Provided data:
(** On the example the update from the slice that starts at the offset
    [%arg2] ends as an update from the whole source [%arg0] under the size
    [%arg1] of the source. *)
Example CombineSliceUpdate_then_CopyToUpdate_example :
  (AsyncCopyFullSourceToUpdate
     (CombineSliceUpdateFromToCopy tailUpdateIR tailUpdateOp).2
     (AsyncCopyOp.build 5 0 [ResourceType Transient]
        (OpResult 1 0) (BlockArgument 0 4) (BlockArgument 0 5)
        (BlockArgument 0 6) (BlockArgument 0 0) (BlockArgument 0 1)
        (BlockArgument 0 2) (BlockArgument 0 1) (BlockArgument 0 3)
        [Some 0] None)).2
  = [mkOp 1 other_op 0 [] [ResourceType Transient] [] None;
     tailSliceOp;
     AsyncUpdateOp.build 6 0 [ResourceType Transient]
       (OpResult 1 0) (BlockArgument 0 4) (BlockArgument 0 5)
       (BlockArgument 0 6) (BlockArgument 0 0) (BlockArgument 0 1)
       [Some 0] None;
     mkOp 4 other_op 0 [[OpResult 6 0]] [] [] None].
Proof. reflexivity. Qed.

(** ** PropagateClonableOps *)

Lemma usesIn_ge v owner j l (use : OpId * nat) :
  use ∈ usesIn v owner j l → use.1 = owner ∧ j ≤ use.2.
Proof.
  intros Hin. apply elem_of_usesIn in Hin as (k & -> & _). simpl.
  split; [done|lia].
Qed.

(** Overwriting a slot removes the use it held. *)
Lemma usesIn_insert_filter v owner l new :
  new ≠ v →
  ∀ j k,
    usesIn v owner j (<[k := new]> l)
    = filter (fun use => use ≠ (owner, j + k)) (usesIn v owner j l).
Proof.
  intros Hnew. induction l as [|x l IH]; intros j k; [done|].
  destruct k as [|k]; simpl.
  - rewrite decide_False by done. simpl. rewrite filter_app.
    replace (j + 0) with j by lia.
    rewrite (filter_all _ (usesIn v owner (S j) l)).
    2: { intros use Huse. apply usesIn_ge in Huse as [_ Hge]. intros ->.
         simpl in Hge. lia. }
    case_decide; [|done].
    rewrite filter_cons, decide_False; [done|]. intros Hne. by apply Hne.
  - rewrite IH, filter_app. replace (S j + k) with (j + S k) by lia.
    f_equal. case_decide; [|done].
    rewrite filter_cons, decide_True; [done|]. intros [=]. lia.
Qed.

Lemma getUses_setOperand_filter ir u k new v :
  new ≠ v →
  getUses (setOperand ir u k new) v
  = filter (fun use => use ≠ (u, k)) (getUses ir v).
Proof.
  intros Hnew. unfold getUses. rewrite filter_reverse. f_equal.
  unfold usesInProgramOrder, setOperand, updateOp.
  induction ir as [|o ir IH]; csimpl; [done|].
  rewrite filter_app, IH. f_equal.
  case_decide as Hid.
  - unfold getOperands at 1. simpl. rewrite getOperands_setOperandIn.
    rewrite usesIn_insert_filter by done. by subst u.
  - symmetry. apply filter_all. intros use Huse.
    apply usesIn_ge in Huse as [Hown _]. intros ->. simpl in Hown. done.
Qed.

Lemma length_insertBefore ir target new :
  target ∈ op_id <$> ir → length (insertBefore ir target new) = S (length ir).
Proof.
  induction ir as [|o ir IH]; csimpl; intros Hin.
  - by apply elem_of_nil in Hin.
  - case_decide as Hid; [done|]. simpl. f_equal. apply IH.
    apply elem_of_cons in Hin as [Heq|Hin]; [congruence|done].
Qed.

Lemma length_eraseOp ir id :
  NoDup (op_id <$> ir) → id ∈ op_id <$> ir →
  S (length (eraseOp ir id)) = length ir.
Proof.
  intros Hnd Hin. apply list_elem_of_fmap in Hin as (o & -> & Ho).
  destruct (ir_split ir o Hnd Ho) as (l1 & l2 & -> & H1 & H2).
  rewrite eraseOp_app, eraseOp_not_elem_of by done.
  unfold eraseOp at 1. rewrite filter_cons, decide_False
    by (intros Hne; by apply Hne).
  fold (eraseOp l2 (op_id o)). rewrite eraseOp_not_elem_of by done.
  rewrite !length_app. simpl. lia.
Qed.

Lemma use_empty_single ir op :
  length (op_result_types op) = 1 →
  use_empty ir op = bool_decide (getUses ir (OpResult (op_id op) 0) = []).
Proof.
  intros Hres. unfold use_empty. rewrite getResults_single by done.
  simpl. by rewrite andb_true_r.
Qed.

Lemma cloneForUse_lookupOp source ir use owner sourceOp id :
  lookupOp ir use.1 = Some owner → lookupOp ir source = Some sourceOp →
  lookupOp (cloneForUse source ir use) id
  = if decide (id = freshId ir) then
      Some (cloneOperation (freshId ir) (op_block owner) sourceOp)
    else if decide (id = use.1) then
      Some (withOperands owner
              (setOperandIn (op_operands owner) use.2
                 (OpResult (freshId ir) 0)))
    else lookupOp ir id.
Proof.
  intros Ho Hs. unfold cloneForUse. rewrite Ho, Hs. simpl.
  rewrite lookupOp_setOperand, lookupOp_insertBefore;
    [|apply lookupOp_is_Some; eauto|apply freshId_not_elem_of].
  simpl. case_decide as Hfresh.
  - subst id. simpl. rewrite decide_False; [done|]. intros Heq.
    pose proof (lookupOp_freshId ir) as Hnone. rewrite Heq in Hnone.
    congruence.
  - case_decide as Hu.
    + subst id. rewrite Ho. simpl. rewrite decide_True; [done|].
      by apply lookupOp_Some in Ho as [_ ?].
    + destruct (lookupOp ir id) as [o|] eqn:Hl; [|done]. simpl.
      rewrite decide_False; [done|].
      apply lookupOp_Some in Hl as [_ Hid]. congruence.
Qed.

Lemma cloneForUse_NoDup source ir use :
  NoDup (op_id <$> ir) → NoDup (op_id <$> cloneForUse source ir use).
Proof.
  intros Hnd. unfold cloneForUse.
  destruct (lookupOp ir use.1) as [owner|] eqn:Ho; [|done].
  destruct (lookupOp ir source) as [s|]; [|done]. simpl.
  unfold setOperand. rewrite fmap_op_id_updateOp by done.
  rewrite fmap_op_id_insertBefore.
  apply NoDup_insertIdBefore; [done| |apply freshId_not_elem_of].
  apply lookupOp_is_Some. eauto.
Qed.

Lemma cloneForUse_length source ir use owner sourceOp :
  lookupOp ir use.1 = Some owner → lookupOp ir source = Some sourceOp →
  length (cloneForUse source ir use) = S (length ir).
Proof.
  intros Ho Hs. unfold cloneForUse. rewrite Ho, Hs. simpl.
  unfold setOperand, updateOp. rewrite length_fmap.
  apply length_insertBefore. apply lookupOp_is_Some. eauto.
Qed.

Section PropagateClonableOps_loop.

Variable source : OpId.
Variable sourceOp : Operation.
Variable c : OpId.

Hypothesis Hsource : OpResult c 0 ∉ getOperands sourceOp.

Task brief:
Keeping every character as it is, restate the lines above that run from the line with "fold (eraseOp l2" through the line with "rewrite fmap_op_id_insertBefore.", both included, and nothing else.

Answer box:
  fold (eraseOp l2 (op_id o)). rewrite eraseOp_not_elem_of by done.
  rewrite !length_app. simpl. lia.
Qed.

Lemma use_empty_single ir op :
  length (op_result_types op) = 1 →
  use_empty ir op = bool_decide (getUses ir (OpResult (op_id op) 0) = []).
Proof.
  intros Hres. unfold use_empty. rewrite getResults_single by done.
  simpl. by rewrite andb_true_r.
Qed.

Lemma cloneForUse_lookupOp source ir use owner sourceOp id :
  lookupOp ir use.1 = Some owner → lookupOp ir source = Some sourceOp →
  lookupOp (cloneForUse source ir use) id
  = if decide (id = freshId ir) then
      Some (cloneOperation (freshId ir) (op_block owner) sourceOp)
    else if decide (id = use.1) then
      Some (withOperands owner
              (setOperandIn (op_operands owner) use.2
                 (OpResult (freshId ir) 0)))
    else lookupOp ir id.
Proof.
  intros Ho Hs. unfold cloneForUse. rewrite Ho, Hs. simpl.
  rewrite lookupOp_setOperand, lookupOp_insertBefore;
    [|apply lookupOp_is_Some; eauto|apply freshId_not_elem_of].
  simpl. case_decide as Hfresh.
  - subst id. simpl. rewrite decide_False; [done|]. intros Heq.
    pose proof (lookupOp_freshId ir) as Hnone. rewrite Heq in Hnone.
    congruence.
  - case_decide as Hu.
    + subst id. rewrite Ho. simpl. rewrite decide_True; [done|].
      by apply lookupOp_Some in Ho as [_ ?].
    + destruct (lookupOp ir id) as [o|] eqn:Hl; [|done]. simpl.
      rewrite decide_False; [done|].
      apply lookupOp_Some in Hl as [_ Hid]. congruence.
Qed.

Lemma cloneForUse_NoDup source ir use :
  NoDup (op_id <$> ir) → NoDup (op_id <$> cloneForUse source ir use).
Proof.
  intros Hnd. unfold cloneForUse.
  destruct (lookupOp ir use.1) as [owner|] eqn:Ho; [|done].
  destruct (lookupOp ir source) as [s|]; [|done]. simpl.
  unfold setOperand. rewrite fmap_op_id_updateOp by done.
  rewrite fmap_op_id_insertBefore.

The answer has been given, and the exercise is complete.